_WHAT TO DO_
What is needed is an exact copy of the lines in the listing below, from the one with "(set_wmask (set_add (k_mask (w_kernel w)) s) (unpend s w))." up to and including the one with "erewrite (exec_preempt_shared (in_handler", with no other lines.
───── DATA SHOWN ─────
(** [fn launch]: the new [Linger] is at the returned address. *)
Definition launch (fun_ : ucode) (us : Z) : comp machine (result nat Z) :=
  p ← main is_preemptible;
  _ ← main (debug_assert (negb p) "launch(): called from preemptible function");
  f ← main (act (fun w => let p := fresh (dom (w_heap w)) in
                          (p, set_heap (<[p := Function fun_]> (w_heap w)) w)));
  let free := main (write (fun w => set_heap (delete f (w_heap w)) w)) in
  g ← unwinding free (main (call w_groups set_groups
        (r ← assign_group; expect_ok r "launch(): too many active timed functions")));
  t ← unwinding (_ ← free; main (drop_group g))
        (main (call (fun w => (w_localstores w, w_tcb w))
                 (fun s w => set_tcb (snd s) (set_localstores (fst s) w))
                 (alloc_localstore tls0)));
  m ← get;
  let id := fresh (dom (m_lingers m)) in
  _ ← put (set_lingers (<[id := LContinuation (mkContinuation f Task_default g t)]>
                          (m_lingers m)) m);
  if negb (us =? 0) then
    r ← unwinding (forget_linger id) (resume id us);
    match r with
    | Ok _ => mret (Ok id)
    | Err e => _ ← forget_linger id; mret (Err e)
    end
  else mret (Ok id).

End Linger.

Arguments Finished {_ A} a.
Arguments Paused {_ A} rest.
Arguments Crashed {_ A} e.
─────
───── DATA SHOWN ─────
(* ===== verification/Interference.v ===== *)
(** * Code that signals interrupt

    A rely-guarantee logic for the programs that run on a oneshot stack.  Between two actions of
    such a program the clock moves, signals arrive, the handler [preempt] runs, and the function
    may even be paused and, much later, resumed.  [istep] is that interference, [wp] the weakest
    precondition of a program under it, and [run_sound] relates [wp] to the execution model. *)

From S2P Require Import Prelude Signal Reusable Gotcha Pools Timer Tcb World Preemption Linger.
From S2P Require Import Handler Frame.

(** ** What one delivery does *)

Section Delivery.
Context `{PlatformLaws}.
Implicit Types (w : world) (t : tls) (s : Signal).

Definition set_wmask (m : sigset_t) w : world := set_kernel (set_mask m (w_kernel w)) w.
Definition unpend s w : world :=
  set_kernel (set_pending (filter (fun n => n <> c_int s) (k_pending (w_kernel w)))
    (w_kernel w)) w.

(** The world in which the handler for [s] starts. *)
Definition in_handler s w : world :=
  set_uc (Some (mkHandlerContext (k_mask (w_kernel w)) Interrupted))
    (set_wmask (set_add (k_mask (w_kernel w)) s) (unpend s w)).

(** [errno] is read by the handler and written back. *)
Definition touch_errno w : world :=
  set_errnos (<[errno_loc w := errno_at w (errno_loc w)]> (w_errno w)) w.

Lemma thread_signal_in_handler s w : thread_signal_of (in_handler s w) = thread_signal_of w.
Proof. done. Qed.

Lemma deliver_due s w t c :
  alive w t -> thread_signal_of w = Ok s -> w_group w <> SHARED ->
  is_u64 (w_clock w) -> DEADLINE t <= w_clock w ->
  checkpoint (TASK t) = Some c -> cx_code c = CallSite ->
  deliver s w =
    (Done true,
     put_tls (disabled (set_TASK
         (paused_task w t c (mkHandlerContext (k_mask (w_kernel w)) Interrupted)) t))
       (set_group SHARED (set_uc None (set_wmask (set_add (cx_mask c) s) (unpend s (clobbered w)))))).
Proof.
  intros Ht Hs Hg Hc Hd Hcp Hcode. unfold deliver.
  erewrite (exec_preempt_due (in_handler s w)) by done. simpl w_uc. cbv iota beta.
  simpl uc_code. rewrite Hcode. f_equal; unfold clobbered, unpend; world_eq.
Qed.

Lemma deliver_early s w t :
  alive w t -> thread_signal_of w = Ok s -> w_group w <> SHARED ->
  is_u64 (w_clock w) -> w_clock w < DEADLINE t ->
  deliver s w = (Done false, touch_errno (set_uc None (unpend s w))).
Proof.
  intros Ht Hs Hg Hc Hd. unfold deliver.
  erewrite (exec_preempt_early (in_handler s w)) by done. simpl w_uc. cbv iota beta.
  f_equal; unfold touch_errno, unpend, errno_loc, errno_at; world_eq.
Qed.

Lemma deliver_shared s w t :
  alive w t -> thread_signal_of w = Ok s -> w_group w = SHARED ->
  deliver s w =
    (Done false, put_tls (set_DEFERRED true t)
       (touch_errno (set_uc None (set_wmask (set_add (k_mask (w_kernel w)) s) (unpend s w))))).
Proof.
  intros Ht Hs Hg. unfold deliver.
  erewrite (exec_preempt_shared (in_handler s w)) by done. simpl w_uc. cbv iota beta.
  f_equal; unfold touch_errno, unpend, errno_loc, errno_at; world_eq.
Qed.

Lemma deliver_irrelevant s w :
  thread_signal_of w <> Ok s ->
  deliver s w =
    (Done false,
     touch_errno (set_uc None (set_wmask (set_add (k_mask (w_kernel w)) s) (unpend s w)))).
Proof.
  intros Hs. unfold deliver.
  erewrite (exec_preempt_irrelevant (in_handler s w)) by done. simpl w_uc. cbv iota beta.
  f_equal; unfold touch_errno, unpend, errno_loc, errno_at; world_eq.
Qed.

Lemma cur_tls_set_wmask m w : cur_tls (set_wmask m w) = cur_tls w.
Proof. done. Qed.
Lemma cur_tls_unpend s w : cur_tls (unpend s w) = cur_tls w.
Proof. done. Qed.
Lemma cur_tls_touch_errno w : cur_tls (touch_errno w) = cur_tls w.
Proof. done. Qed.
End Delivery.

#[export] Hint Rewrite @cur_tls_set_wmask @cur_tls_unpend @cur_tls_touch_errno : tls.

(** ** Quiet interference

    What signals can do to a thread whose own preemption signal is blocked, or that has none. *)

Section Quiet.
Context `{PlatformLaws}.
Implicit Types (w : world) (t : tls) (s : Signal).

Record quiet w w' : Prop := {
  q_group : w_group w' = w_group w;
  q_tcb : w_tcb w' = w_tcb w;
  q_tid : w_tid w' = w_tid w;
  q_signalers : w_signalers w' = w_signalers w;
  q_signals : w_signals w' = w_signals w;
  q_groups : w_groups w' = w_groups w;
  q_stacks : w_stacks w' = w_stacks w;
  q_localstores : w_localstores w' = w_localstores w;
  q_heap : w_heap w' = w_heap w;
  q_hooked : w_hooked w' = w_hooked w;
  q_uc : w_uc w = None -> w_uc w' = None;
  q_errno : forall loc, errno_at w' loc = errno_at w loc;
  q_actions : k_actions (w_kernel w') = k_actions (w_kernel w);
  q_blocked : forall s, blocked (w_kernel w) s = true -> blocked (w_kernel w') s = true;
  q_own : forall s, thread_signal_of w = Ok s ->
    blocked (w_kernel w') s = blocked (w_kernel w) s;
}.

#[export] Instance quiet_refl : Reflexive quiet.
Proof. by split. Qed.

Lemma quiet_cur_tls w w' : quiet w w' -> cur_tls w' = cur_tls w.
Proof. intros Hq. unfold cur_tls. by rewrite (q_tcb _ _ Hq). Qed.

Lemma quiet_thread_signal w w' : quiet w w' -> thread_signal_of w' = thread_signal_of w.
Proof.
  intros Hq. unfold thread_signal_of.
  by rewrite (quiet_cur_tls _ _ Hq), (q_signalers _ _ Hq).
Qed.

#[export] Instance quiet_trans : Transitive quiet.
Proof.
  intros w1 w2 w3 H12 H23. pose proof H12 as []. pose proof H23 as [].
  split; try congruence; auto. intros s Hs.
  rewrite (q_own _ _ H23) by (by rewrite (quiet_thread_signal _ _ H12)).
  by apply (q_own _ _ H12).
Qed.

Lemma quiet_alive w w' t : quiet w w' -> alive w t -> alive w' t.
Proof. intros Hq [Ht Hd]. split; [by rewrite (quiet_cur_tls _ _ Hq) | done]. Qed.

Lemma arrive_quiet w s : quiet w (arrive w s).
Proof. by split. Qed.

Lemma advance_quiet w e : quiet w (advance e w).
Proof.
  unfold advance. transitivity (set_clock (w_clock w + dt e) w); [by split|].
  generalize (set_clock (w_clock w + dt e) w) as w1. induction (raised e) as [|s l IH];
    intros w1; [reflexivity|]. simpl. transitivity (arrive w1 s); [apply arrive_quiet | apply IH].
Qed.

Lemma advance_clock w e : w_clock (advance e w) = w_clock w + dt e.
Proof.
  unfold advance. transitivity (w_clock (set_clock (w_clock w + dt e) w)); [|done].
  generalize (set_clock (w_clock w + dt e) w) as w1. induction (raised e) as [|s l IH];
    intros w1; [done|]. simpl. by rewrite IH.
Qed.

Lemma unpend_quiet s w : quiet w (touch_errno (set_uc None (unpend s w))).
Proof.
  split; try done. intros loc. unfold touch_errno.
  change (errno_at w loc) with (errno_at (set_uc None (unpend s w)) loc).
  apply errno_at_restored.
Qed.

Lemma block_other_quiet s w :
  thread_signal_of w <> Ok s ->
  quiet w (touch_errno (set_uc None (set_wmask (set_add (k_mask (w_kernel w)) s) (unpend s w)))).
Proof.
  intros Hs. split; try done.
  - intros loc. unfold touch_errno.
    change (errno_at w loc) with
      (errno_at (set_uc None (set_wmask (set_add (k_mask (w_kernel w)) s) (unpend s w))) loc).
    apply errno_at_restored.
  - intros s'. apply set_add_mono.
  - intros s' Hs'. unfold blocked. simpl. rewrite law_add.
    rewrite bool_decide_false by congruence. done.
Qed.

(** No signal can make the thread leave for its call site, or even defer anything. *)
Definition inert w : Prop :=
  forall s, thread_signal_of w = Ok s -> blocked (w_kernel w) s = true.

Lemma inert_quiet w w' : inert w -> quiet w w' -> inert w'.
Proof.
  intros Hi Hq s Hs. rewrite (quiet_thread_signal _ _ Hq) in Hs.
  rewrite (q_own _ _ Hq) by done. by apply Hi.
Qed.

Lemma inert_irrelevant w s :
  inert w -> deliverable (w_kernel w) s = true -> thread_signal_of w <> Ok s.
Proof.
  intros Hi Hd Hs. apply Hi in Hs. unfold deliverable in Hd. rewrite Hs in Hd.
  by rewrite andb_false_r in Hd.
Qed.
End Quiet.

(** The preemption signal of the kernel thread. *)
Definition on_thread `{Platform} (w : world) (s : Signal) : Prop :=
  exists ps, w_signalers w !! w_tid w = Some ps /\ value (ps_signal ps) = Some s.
─────
_RESULT FOR THIS TASK_
    (set_wmask (set_add (k_mask (w_kernel w)) s) (unpend s w)).

(** [errno] is read by the handler and written back. *)
Definition touch_errno w : world :=
  set_errnos (<[errno_loc w := errno_at w (errno_loc w)]> (w_errno w)) w.

Lemma thread_signal_in_handler s w : thread_signal_of (in_handler s w) = thread_signal_of w.
Proof. done. Qed.

Lemma deliver_due s w t c :
  alive w t -> thread_signal_of w = Ok s -> w_group w <> SHARED ->
  is_u64 (w_clock w) -> DEADLINE t <= w_clock w ->
  checkpoint (TASK t) = Some c -> cx_code c = CallSite ->
  deliver s w =
    (Done true,
     put_tls (disabled (set_TASK
         (paused_task w t c (mkHandlerContext (k_mask (w_kernel w)) Interrupted)) t))
       (set_group SHARED (set_uc None (set_wmask (set_add (cx_mask c) s) (unpend s (clobbered w)))))).
Proof.
  intros Ht Hs Hg Hc Hd Hcp Hcode. unfold deliver.
  erewrite (exec_preempt_due (in_handler s w)) by done. simpl w_uc. cbv iota beta.
  simpl uc_code. rewrite Hcode. f_equal; unfold clobbered, unpend; world_eq.
Qed.

Lemma deliver_early s w t :
  alive w t -> thread_signal_of w = Ok s -> w_group w <> SHARED ->
  is_u64 (w_clock w) -> w_clock w < DEADLINE t ->
  deliver s w = (Done false, touch_errno (set_uc None (unpend s w))).
Proof.
  intros Ht Hs Hg Hc Hd. unfold deliver.
  erewrite (exec_preempt_early (in_handler s w)) by done. simpl w_uc. cbv iota beta.
  f_equal; unfold touch_errno, unpend, errno_loc, errno_at; world_eq.
Qed.

Lemma deliver_shared s w t :
  alive w t -> thread_signal_of w = Ok s -> w_group w = SHARED ->
  deliver s w =
    (Done false, put_tls (set_DEFERRED true t)
       (touch_errno (set_uc None (set_wmask (set_add (k_mask (w_kernel w)) s) (unpend s w))))).
Proof.
  intros Ht Hs Hg. unfold deliver.
  erewrite (exec_preempt_shared (in_handler s w)) by done. simpl w_uc. cbv iota beta.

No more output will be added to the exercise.